Contrast sensitivity device exposes vision limitations of reattachment patients

Article

Computerized testing of contrast sensitivity function using the Sentio Platform (Adaptive Sensory Technology) may better quantify the visual limitations of patients than traditional letter acuity after retinal detachment repair.

By Lynda Charters; Reviewed by John B. Miller, MD

Despite achieving a good letter visual acuity, patients with macula-off rhegmatogenous retinal detachments can be frustrated with their vision following reattachment surgery.

This scenario also is frustrating for physicians and it begs the questions regarding how this visual dysfunction can be better assessed and what functional measures can be used to demonstrate significant improvement with new therapeutics? A new device under development might answer these questions.

“While we are all familiar with letter visual acuity, it doesn’t always tell the full story about a patient’s quality of vision,” John Miller, MD, said. “Surgeons can obtain anatomic success and visual acuity success after reattachment of retinal detachments, but patients remain frustrated with their vision.”

A new platform, the Sentio Platform (Adaptive Sensory Technology), might provide physicians better insights into what patients are experiencing. The device uses a testing algorithm that determines the contrast sensitivity after a retinal detachment has been repaired.

This platform, in the form of a handheld tablet described as a novel contrast sensitivity testing device, was evaluated for its ability to perform quick contrast sensitivity function testing of patients in relation to their visual activities.

 

 

Improving on old technologies

“The idea of contrast function is not new, as with the familiar Pelli-Robson contrast testing,” said Dr. Miller, assistant professor of ophthalmology, Harvard Medical School; director of retinal imaging, Massachusetts Eye and Ear, Boston.

The disadvantage of Pelli-Robson contrast testing is that the measurement is done at a single spatial frequency that determines the most-faint letter that can be seen at one type size. Similarly, with traditional Snellen or Sloan letter acuity, clinicians are measuring at one high-contrast frequency as the optotypes get progressively smaller.

With the new device, clinicians can measure multiple spatial frequencies in multiple contrast frequencies and obtain “the world of vision,” i.e., the area under the curve, that the patient can see.

“This technology offers new ways to detect the changes in visual recovery after retinal reattachment.” Dr. Miller said. “The initially large optotypes that are presented to the patient become progressively faint until they are barely visible, which is analogous to Pelli-Robson contrast testing.”

 

 

Tested in a pilot study

In a collaboration with colleagues at the Kellogg Eye Center, University of Michigan, Ann Arbor, Dr. Miller’s research team tested the computerized contrast testing device in a pilot study of retinal detachment. Fifteen patients were included and underwent testing of their contrast sensitivity function during their postoperative recovery.

Patients with significant cataract or a history of multiple retinal detachment repairs were excluded. The testing, which offers the use of filtered Sloan letters with 128 possible contrast and 19 possible spatial frequencies, was performed at an average 6 months after the reattachment surgeries, Dr. Miller pointed out.

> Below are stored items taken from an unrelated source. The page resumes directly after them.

Lemma translate_emotions_iff raw r0 m :
  dget r0 (u "triggered_emotions") = dget raw (u "triggered_emotions") ->
  dget r0 (u "discrete_emotions") = dget raw (u "discrete_emotions") ->
  (exists res, translate_emotions raw r0 = Ok res
     /\ _parse_discrete_emotions (dget res (u "discrete_emotions")) = Ok m) <-> emotions_stated raw m.
Proof.
  intros T D. unfold translate_emotions, emotions_stated.
  assert (forall v, _parse_discrete_emotions (Some v) = _validate_normalize_emotions v) as PE
    by by intros [].
  destruct (dget raw (u "triggered_emotions")) as [a|] eqn:A, (dget raw (u "discrete_emotions")) as [c|] eqn:C.
  - split.
    + intros (res & H & P). inv_ok. rewrite dget_dpop, D, bool_decide_eq_false_2, PE, E0 in P by done. inv_ok.
      apply normalize_emotions_iff in E as (da & -> & Fa).
      apply normalize_emotions_iff in E0 as (dc & -> & Fc). apply negb_false_iff in G. by exists da, dc, v.
    + intros (da & dc & ma & -> & -> & Fa & Fc & Q). exists (dpop r0 (u "triggered_emotions")).
      rewrite (proj2 (normalize_emotions_iff (PDict da) ma)) by by exists da. cbn [rbind].
      rewrite (proj2 (normalize_emotions_iff (PDict dc) m)) by by exists dc. cbn [rbind].
      rewrite Q. split; [done|]. rewrite dget_dpop, D, bool_decide_eq_false_2 by done.
      by apply filtered_iff.
  - split.
    + intros (res & H & P). inv_ok. rewrite dget_dset, bool_decide_eq_true_2, PE in P by done.
      by apply normalize_emotions_iff in P.
    + intros P. eexists. split; [done|]. rewrite dget_dset, bool_decide_eq_true_2, PE by done. by apply normalize_emotions_iff.
  - split.
    + intros (res & H & P). inv_ok. rewrite D, PE in P. by apply normalize_emotions_iff in P.
    + intros P. eexists. split; [done|]. rewrite D, PE. by apply normalize_emotions_iff.
  - split; [intros (res & H & P); inv_ok; rewrite D in P; cbn in P; by inv_ok|].
    intros ->. eexists. split; [done|]. by rewrite D.
Qed.

Lemma shift_stated_index d k f :
  shift_stated d k f <->
  dhas d k = true /\ _require_finite_float_in_range (dindex d k) (-1) 1 = Ok f.
Proof.
  unfold shift_stated, dindex, dhas, in_pm1. rewrite require_range_iff by done.
  destruct (dget d k) as [v|]; [naive_solver|]. split; [by intros (? & ? & _)|by intros [? _]].
Qed.

Lemma translated_valence d t f :
  _translate_aliases d = Ok t -> shift_stated t (u "valence_shift") f <-> valence_stated d f.
Proof.
  unfold _translate_aliases. intros H. inv_ok. rewrite <- translate_valence_iff.
  unfold shift_stated. erewrite (translate_emotions_other _ _ _ _ H) by done.
  split; [|intros (res & E' & Hv); rewrite E in E'; injection E' as ->; done].
  intros Hv. by exists v.
Qed.

Lemma translated_other d t k :
  _translate_aliases d = Ok t -> k ∉ [u "valence"; u "valence_shift"; u "triggered_emotions";
    u "discrete_emotions"] -> dget t k = dget d k.
Proof.
  unfold _translate_aliases. intros H N. inv_ok. repeat setoid_rewrite not_elem_of_cons in N.
  destruct N as (N1 & N2 & N3 & N4 & _).
  by rewrite (translate_emotions_other _ _ _ _ H), (translate_valence_other _ _ _ E).
Qed.

Lemma translated_emotions d m :
  (exists res, translate_valence d d = Ok res) ->
  (exists t, _translate_aliases d = Ok t
     /\ _parse_discrete_emotions (dget t (u "discrete_emotions")) = Ok m) <-> emotions_stated d m.
Proof.
  intros [r0 E]. unfold _translate_aliases. rewrite E. cbn [rbind].
  apply translate_emotions_iff; by apply (translate_valence_other _ _ _ E).
Qed.

Lemma create_filtered v a dm m :
  in_range (-1) 1 v = true -> in_range (-1) 1 a = true -> in_range (-1) 1 dm = true ->
  emotions_wf m ->
  AppraisalV1_create (mkAppraisalArgs (PFloat v) (PFloat a) (PFloat dm)
    (Some (PDict (emotions_dict m))) (PInt EMOTIONAL_SCHEMA_VERSION)) = Ok (mkAppraisal v a dm m 1).
Proof.
  intros Hv Ha Hd [Hn Hf]. by apply (appraisal_create_self (mkAppraisal v a dm m 1)).
Qed.

Lemma parse_emotions_wf o m : _parse_discrete_emotions o = Ok m -> emotions_wf m.
Proof.
  destruct o as [[]|]; cbn; try done.
  - intros H. apply filtered_iff in H. by eapply filtered_wf.
  - intros H. inv_ok. split; [apply NoDup_nil_2|done].
Qed.

Lemma do_parse_sound raw r :
  _do_parse raw = Ok r -> exists a, r = mkParseResult a false None /\ states_appraisal raw a.
Proof.
  destruct raw; try done. cbn [_do_parse]. intros H. inv_ok. exists v2. split; [done|].
  apply domain_as_ok in E0. inv_ok. cbn [fst snd] in *.
  assert (dhas v (u "valence_shift") = true /\ dhas v (u "arousal_shift") = true
          /\ dhas v (u "dominance_shift") = true) as (D1 & D2 & D3).
  { rewrite has_missing_false in G0. repeat split; apply G0; unfold _REQUIRED_SHIFTS; set_solver. }
  assert (shift_stated v (u "valence_shift") v3) as S1 by by apply shift_stated_index.
  assert (shift_stated v (u "arousal_shift") v4) as S2 by by apply shift_stated_index.
  assert (shift_stated v (u "dominance_shift") v5) as S3 by by apply shift_stated_index.
  assert (in_range (-1) 1 v3 = true /\ in_range (-1) 1 v4 = true /\ in_range (-1) 1 v5 = true)
    as (R1 & R2 & R3).
  { split; [|split]; [destruct S1 as (? & _ & _ & ?)|destruct S2 as (? & _ & _ & ?)
      |destruct S3 as (? & _ & _ & ?)]; done. }
  rewrite create_filtered in E2 by eauto using parse_emotions_wf. cbn [rcatch] in E2. inv_ok.
  exists d. split; [done|]. split; [done|]. cbn [valence_shift arousal_shift dominance_shift
    discrete_emotions ap_schema_version].
  split; [by apply (translated_valence _ _ _ E)|].
  unfold shift_stated in *. rewrite <- !(translated_other _ _ _ E) by set_solver.
  split; [done|]. split; [done|]. split; [|done].
  apply translated_emotions; [|by exists v]. unfold _translate_aliases in E. inv_ok. eauto.
Qed.

Lemma do_parse_complete raw a :
  states_appraisal raw a -> _do_parse raw = Ok (mkParseResult a false None).
Proof.
  intros (d & -> & HU & HV & HA & HD & HE & Hs). cbn [_do_parse]. rewrite HU.
  assert (exists res, translate_valence d d = Ok res) as HR
    by (apply translate_valence_iff in HV as (res & ? & _); eauto).
  apply translated_emotions in HE as (t & Ht & Hm); [|done]. rewrite Ht. cbn [rbind].
  apply (translated_valence _ _ _ Ht) in HV.
  unfold shift_stated in HA, HD.
  rewrite <- (translated_other _ _ _ Ht) in HA by set_solver.
  rewrite <- (translated_other _ _ _ Ht) in HD by set_solver.
  fold (shift_stated t (u "arousal_shift") (arousal_shift a)) in HA.
  fold (shift_stated t (u "dominance_shift") (dominance_shift a)) in HD.
  assert (in_range (-1) 1 (valence_shift a) = true /\ in_range (-1) 1 (arousal_shift a) = true
    /\ in_range (-1) 1 (dominance_shift a) = true) as (R1 & R2 & R3).
  { destruct HV as (? & _ & _ & ?), HA as (? & _ & _ & ?), HD as (? & _ & _ & ?). done. }
  apply shift_stated_index in HV as [V1 V2], HA as [A1 A2], HD as [D1 D2].
  rewrite (proj2 (has_missing_false _ _)).
  2:{ unfold _REQUIRED_SHIFTS. intros f Hf. repeat setoid_rewrite elem_of_cons in Hf.
      by destruct Hf as [-> | [-> | [-> | ?%elem_of_nil]]]. }
  rewrite V2, A2, D2. cbn [domain_as rcatch rbind]. rewrite Hm. cbn [rbind fst snd].
  rewrite create_filtered by eauto using parse_emotions_wf. cbn [rcatch rbind].
  destruct a; cbn in *; by subst.
Qed.

Lemma states_appraisal_wf raw a : states_appraisal raw a -> appraisal_wf a.
Proof.
  intros H. apply do_parse_complete in H. destruct raw; try done. cbn [_do_parse] in H.
  inv_ok. simplify_eq. destruct (AppraisalV1_create _) as [a'|] eqn:C in E2; cbn in E2; [|done].
  injection E2 as ->. exact (appraisal_create_wf _ _ C).
Qed.


(** ** What each error code means *)

Definition bad_shift (v : pyval) : Prop := forall f, ~ in_pm1 v f.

“In this prospective, observational multicenter case series study, we found a 2 standard deviation difference in the contrast function after retinal attachment compared with age-matched controls,” Dr. Miller explained. “More importantly, this testing device, compared with Pelli-Robson contrast testing, showed that at different spatial frequencies there were relatively large differences. This device allows us to measure at the different spatial frequencies and pick up stronger signals at the intermediate frequencies that had not been detectable with previous technology.”

While the investigators found a difference in the contrast function of 2 standard deviations of all the patients tested, 9 of the 15 patients had a best-corrected visual acuity (BCVA) at 20/30 or better. However, despite the good vision, these patients had a difference in contrast function of 1 standard deviation.

“In patients with good visual acuity, we still found statistically significant contrast function reductions,” Dr. Miller added. “This provides us with a greater clinical signal of functional vision for testing of new therapeutics when visual acuity may otherwise show minimal effects.

“This device provides an efficient, user friendly, smart algorithm to measure the contrast function curve that can be used with a variety of retinopathies,” Dr. Miller said. “Additional work must be performed to validate our findings but could represent a new endpoint for visual function.”

John B. Miller, MD

john_miller@meei.harvard.edu

This article was adapted from a presentation that Dr. Miller delivered at the 2017 American Society of Retina Specialists meeting. Dr. Miller has no financial interest in the Sentio Platform. The device has not been approved by the FDA.